One of the most extensively researched exoplanets’ weather was modelled by astronomers using Hubble data.
Numerous decades have passed since the initial discovery of extrasolar planets by astronomers. At first, we were only able to make educated guesses about the size and orbit of these planets; but, the development of more advanced instrumentation and modeling techniques has allowed us to gain a deeper comprehension of these faraway worlds. An international group of astronomers has modeled the atmosphere of an exoplanet known as WASP-121 b by collecting observational data from the Hubble Space Telescope that has been archived over a period of several years. Consequently, this is the first time that genuine weather patterns on an extrasolar planet have been simulated.

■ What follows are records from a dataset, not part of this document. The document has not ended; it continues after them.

(* ===== verification/Policy.v ===== *)
(** The Policy API: the model of [agentcage-egress/src/policy/mod.rs], with the
    state it keeps, its routes, the decider's verdict and the grants overlay. *)
From S2P Require Import Prelude Domain DateTime Timestamp IndexMap Json Value Inspect DomainInspector ConfigValues.
From S2P Require Coerce Settings.
From Stdlib Require Import SpecFloat ZifyBool.

(** * Definitions *)

Definition MAX_BODY : Z := 8 * 1024.
Definition MAX_GRANTS : Z := 32.
Definition MAX_TTL_SECONDS : Z := 86400.
(** [agentcage-core/src/config/types.rs]. *)
Definition AUTO_NEVER_GRANT : list str := map lit ["internal"; "local"; "localhost"; "metadata.goog"]%string.

Record ControlRequest : Type := mkRequest { req_method : str; req_path : str; req_body : bytes }.
Record ControlResponse : Type := mkResponse { status : Z; resp_body : bytes; audit : list Json }.

(** The clock readings of one operation, by what they are read for. *)
Inductive Reading : Type :=
| ForEvent (n : nat) | ForNow | ForExpiry | ForGrantedAt | ForPublish (n : nat) | ForSweep.
(** What is ambient to one operation: the clock, the request id, the version
    stamp, and how its file writes end ([None] is a failed write of the overlay,
    [Some m] a written file of modification time [m]). *)
Record PolicyEnv : Type := mkEnv {
  now_utc : Reading -> DateTime; monotonic : spec_float; request_id : str; version_env : str;
  write_outcome : option (option Z); publish_ok : nat -> bool
}.

Record Live : Type := mkLive { settings : Settings.Settings; api_key : str }.
Record Bucket : Type := mkBucket { tokens : spec_float; last_ : spec_float }.
Record OverlayState : Type := mkOverlay { mtime : option Z; reserved : Z }.
(** The files: what [overlay::load] answers for the overlay and its modification
    time, and the names published for DNS. *)
Record World : Type := mkWorld { file : list Mapping; file_mtime : option Z; published : list str }.
Record PolicyApi : Type := mkApi {
  live : Live; bucket : Bucket; overlay : OverlayState; dom : State; world : World
}.
(** C15: Never more than [max_grants].  In every interleaving of the critical
    sections of any number of requests, removals, watcher revocations, sweeps,
    reloads of the file and of the configuration, and host edits that withdraw
    grants, starting from an overlay file of at most 32 names: the slots counted
    are those of the pending decisions, grants and pending decisions together
    are at most 32, no name is granted twice, and reading the file again would
    not exceed 32 either.  A failed write of a fresh grant is harmless; the
    writes of revocations and sweeps are taken to succeed.  Each whole request
    is such a sequence of critical sections. *)
Theorem grants_bounded entries s :
  (forall l, (length (written l) <= length l)%nat) ->
  (length (index_entries entries) <= Z.to_nat MAX_GRANTS)%nat ->
  policy_reachable entries s ->
  reserved (overlay s.1) = s.2 /\ 0 <= s.2 /\ Z.of_nat (grant_count (dom s.1)) + s.2 <= MAX_GRANTS /\
  NoDup (granted_domains (dom s.1)) /\
  (forall e, Z.of_nat (grant_count (dom (maybe_reload_locked e s.1).1)) + s.2 <= MAX_GRANTS) /\
  (forall e reply r, write_outcome e <> None -> policy_reachable entries ((handle e reply s.1 r).1, s.2)).
Proof.
  intros Hw Hl Hr. pose proof (capacity_reachable Hw entries s Hl Hr) as Hcap. destruct s as [a n].
  pose proof Hcap as (Hn & Hz & Hres & Hc & _). cbn [fst snd] in *. split_and!; try assumption.
  - intros e. apply (capacity_reload e a n) in Hcap. by destruct Hcap as (_ & _ & _ & ? & _).
  - intros e reply r Hwe. apply (reachable_steps entries (a, n)); [exact Hr|]. by apply handle_steps.
Qed.

(** C32: Room comes back.  In the same histories, a sweep leaves exactly the grants
    that have not lapsed, and answers one audit record for each it drops; when it
    drops one, or when a pending decision ends without a grant, the next request
    gets past the gate. *)
Theorem room_comes_back entries s :
  (forall l, (length (written l) <= length l)%nat) ->
  (length (index_entries entries) <= Z.to_nat MAX_GRANTS)%nat ->
  policy_reachable entries s ->
  (forall e, write_outcome e <> None ->
     let before := dom (maybe_reload_locked e s.1).1 in
     let '(a', events) := sweeper_tick e s.1 in
     granted (dom a') = List.filter (fun g => negb (lapsed (isoformat (now_utc e ForSweep)) g.2)) (granted before) /\
     (length events + grant_count (dom a') = grant_count before)%nat /\
     (events <> [] -> reserve_slot a' <> None)) /\
  (0 < s.2 -> reserve_slot (release_slot s.1) <> None).
Proof.
  intros Hw Hl Hr. pose proof (capacity_reachable Hw entries s Hl Hr) as Hcap. destruct s as [a n]. cbn [fst snd]. split.
  - intros e Hwe. pose proof (capacity_step Hw _ _ Hcap (step_sweep e a n Hwe)) as Hafter.
    apply (capacity_reload e) in Hcap. unfold sweeper_tick in *. cbv zeta in *. unfold drop_expired_at in *. cbv beta iota in *.
    set (b := (maybe_reload_locked e a).1) in *. set (now := isoformat _) in *.
    set (kept := im_retain (fun _ entry => negb (lapsed now entry)) (granted (dom b))) in *.
    set (gone := im_keys (im_retain (fun _ entry => lapsed now entry) (granted (dom b)))) in *.
    assert (Hsum : (length gone + length kept = length (granted (dom b)))%nat).
    { subst gone kept. unfold im_keys, im_retain. rewrite length_map. apply (filter_complement (fun g : str * Mapping => lapsed now g.2)). }
    destruct (bool_decide (gone = [])) eqn:E.
    { apply bool_decide_eq_true in E. rewrite E in Hsum. cbn [set_dom dom granted grant_count length] in *. split_and!; [reflexivity|exact Hsum|done]. }
    cbn [fst] in Hafter. destruct Hafter as (_ & _ & Hres & _). cbn [fst snd] in *.
    destruct (persist_same e (set_dom b (mkState (config (dom b)) kept))) as (Ed & _ & _). rewrite Ed in *.
    cbn [set_dom dom granted] in *. split; [reflexivity|]. rewrite length_imap. split; [exact Hsum|]. intros _.
    unfold reserve_slot. rewrite Ed. cbn [set_dom dom]. rewrite Hres.
    destruct Hcap as (_ & _ & _ & Hc & _). cbn [fst snd] in Hc. unfold grant_count in *. cbn [granted].
    assert (length gone <> 0%nat) by (intros Hlen; apply bool_decide_eq_false in E; by apply E, length_zero_iff_nil).
    destruct (Z.leb_spec MAX_GRANTS (Z.of_nat (length kept) + n)); [lia|discriminate].
  - intros Hpos. destruct Hcap as (_ & _ & Hres & Hc & _). cbn [fst snd] in *. unfold reserve_slot, release_slot, set_overlay.
    cbn [dom overlay reserved]. rewrite Hres, saturating_pred by lia.
    destruct (Z.leb_spec MAX_GRANTS (Z.of_nat (grant_count (dom a)) + (n - 1))); [lia|discriminate].
Qed.

(** ** Removals and the DNS list *)

(** The DNS list.  When the publish succeeds, the list is the granted names that
    are well-formed and unexpired, sorted, each made of letters, digits, dashes
    and dots alone, so that no name can carry a second directive into the
    resolver's configuration; the grants themselves are as before. *)
Theorem publish_spec e n a : publish_ok e n = true ->
  let a' := publish_dns e n a in
  let names := published (world a') in
  Sorted (fun x y => str_leb x y = true) names /\
  (forall x, x ∈ names <-> exists entry, (x, entry) ∈ granted (dom a') /\ DottedName x /\
                           unexpired (isoformat (now_utc e (ForPublish n))) entry) /\
  Forall (Forall directive_safe) names /\ dom a' = dom a.
Proof.
  intros Hok a' names.
  assert (En : names = publishable (granted_entries (dom a)) (isoformat (now_utc e (ForPublish n)))).
  { subst names a'. unfold publish_dns. cbv zeta. by rewrite Hok. }
  assert (Hspec : forall x, x ∈ names <-> exists entry, (x, entry) ∈ granted (dom a) /\ DottedName x /\
                           unexpired (isoformat (now_utc e (ForPublish n))) entry).
  { intros x. rewrite En, granted_published. by setoid_rewrite matches_domain_shape_iff. }
  assert (Ed : dom a' = dom a) by apply publish_dns_same.
  split_and!.
  - rewrite En. apply sort_names_sorted.
  - intros x. by rewrite Ed.
  - apply Forall_forall. intros x Hx. apply Hspec in Hx as (_ & _ & Hx & _). by apply DottedName_chars.
  - exact Ed.
Qed.

Lemma revoke_cases e a d : normalise d = d ->
  let b := (maybe_reload_locked e a).1 in
  revoke_live_grant e a d =
    if im_contains (granted (dom b)) d
    then (persist_locked e (set_dom b (mkState (config (dom b)) (im_remove (granted (dom b)) d))), Revoked)
    else (b, NotGranted).
Proof.
  intros Hd b. unfold revoke_live_grant. cbv zeta. fold b. unfold is_granted, revoke. rewrite Hd. cbn [fst].
  by destruct (im_contains (granted (dom b)) d).
Qed.
Lemma replace_matches_split s p f A B : solid p -> avoids s p ->
  let '(a, n) := replace_matches (length A) p f A in
  let '(b, m) := replace_matches (length B) p f B in
  replace_matches (length (A ++ s :: B)) p f (A ++ s :: B) = (a ++ s :: b, n + m)%nat.
Proof.
  intros Hs Ha. remember (length A) as k eqn:Ek. revert A Ek. induction (lt_wf k) as [k _ IH]. intros A ->.
  rewrite (replace_matches_eq p f (A ++ s :: B)), find_match_app by assumption.
  rewrite (replace_matches_eq p f A) by exact Hs. destruct (find_match p A) as [[i n]|] eqn:E.
  - apply find_match_bounds in E as [Hn Hin]; [|exact Hs]. rewrite drop_app_le by lia.
    specialize (IH (length (drop (i + n) A)) ltac:(rewrite length_drop; lia) (drop (i + n) A) eq_refl).
    destruct (replace_matches (length (drop (i + n) A)) p f (drop (i + n) A)) as [a c].
    destruct (replace_matches (length B) p f B) as [b m]. rewrite IH. rewrite take_app_le, drop_app_le by lia.
    rewrite take_app_le by (rewrite length_drop; lia). by rewrite <- !app_assoc.
  - rewrite (replace_matches_eq p f B) by exact Hs. destruct (find_match p B) as [[i n]|] eqn:EB; [|reflexivity].
    assert (Hdrop : forall j, drop (S (length A) + j) (A ++ s :: B) = drop j B).
    { intros j. rewrite drop_app_ge by lia. by replace (S (length A) + j - length A)%nat with (S j) by lia. }
    rewrite <- Nat.add_assoc, !Hdrop. destruct (replace_matches (length (drop (i + n) B)) p f (drop (i + n) B)) as [b m].
    rewrite take_app_ge by lia. replace (S (length A) + i - length A)%nat with (S i) by lia. cbn [take].
    by rewrite <- !app_assoc.
Qed.

Lemma pattern_splits s p f : solid p -> avoids s p -> splits s (pattern_pass p f).
Proof.
  intros Hs Ha. unfold pattern_pass. split.
  - rewrite replace_matches_eq by exact Hs. cbn [find_match]. by rewrite solid_empty.
  - intros A B. pose proof (replace_matches_split s p f A B Hs Ha) as E.
    destruct (replace_matches (length A) p f A) as [a n], (replace_matches (length B) p f B) as [b m]. rewrite E. cbn [fst snd].
    f_equal. destruct n, m; reflexivity.
Qed.
Lemma pattern_quiet p f : solid p -> quiet (pattern_pass p f).
Proof.
  intros Hs d. unfold pattern_pass. rewrite replace_matches_eq by exact Hs. destruct (find_match p d) as [[i n]|]; [|done].
  by destruct (replace_matches _ p f _).
Qed.
Lemma pattern_none p f d : solid p -> find_match p d = None -> pattern_pass p f d = (d, false).
Proof. intros Hs E. unfold pattern_pass. by rewrite replace_matches_eq, E. Qed.
End Pattern.

(** ** Searching *)

Section Search.
Context `{C : Crates} {CL : CratesLaws C}.

Lemma contains_iff d w : contains d w = true <-> exists x y, d = x ++ w ++ y.
Proof.
  unfold contains. rewrite memmem_find_law, bool_decide_eq_true. pose proof (find_sub_spec w d) as Hs. split.
  - intros [n E]. rewrite E in Hs. destruct Hs as ((r & Er) & _). exists (take n d), r. by rewrite <- Er, take_drop.
  - intros (x & y & ->). destruct (find_sub w (x ++ w ++ y)) as [n|]; [by eexists|]. specialize (Hs (length x)).
    rewrite drop_app_length in Hs. assert (starts_with (w ++ y) w = true) by (apply starts_with_prefix; by exists y). congruence.
Qed.

Lemma starts_with_cut s w A B : s ∉ w -> w <> [] -> starts_with (A ++ s :: B) w = starts_with A w.
Proof.
  intros Hs _. revert A. induction w as [|c w IH]; intros A; [by destruct A|]. apply not_elem_of_cons in Hs as [Hc Hs].
  destruct A as [|b A]; cbn [app starts_with]; [by rewrite (proj2 (Z.eqb_neq s c)) by congruence|]. by rewrite IH.
Qed.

The object known as WASP-121 b is a gas giant that orbits very near to its star and is classified as a “hot Jupiter.” It is possible that gemstones will “rain” on this planet because the conditions are so harsh. In speaking, these planets are easier to identify because they block more light as they pass in front of the star. However, even though it is 1.1 times the size of Jupiter, WASP-121 b, also known as Tylos, is hardly visible in Hubble’s lens.
Even Hubble, which is located more than 880 light-years away, needs to stack data from several observations in order to extract any type of information. A “averaged” picture of the exoplanet is what astronomers essentially generate, according to the European Space Agency (ESA). It is possible to use this to analyze certain aspects, but it is not able to provide information about how the exoplanet might change over time.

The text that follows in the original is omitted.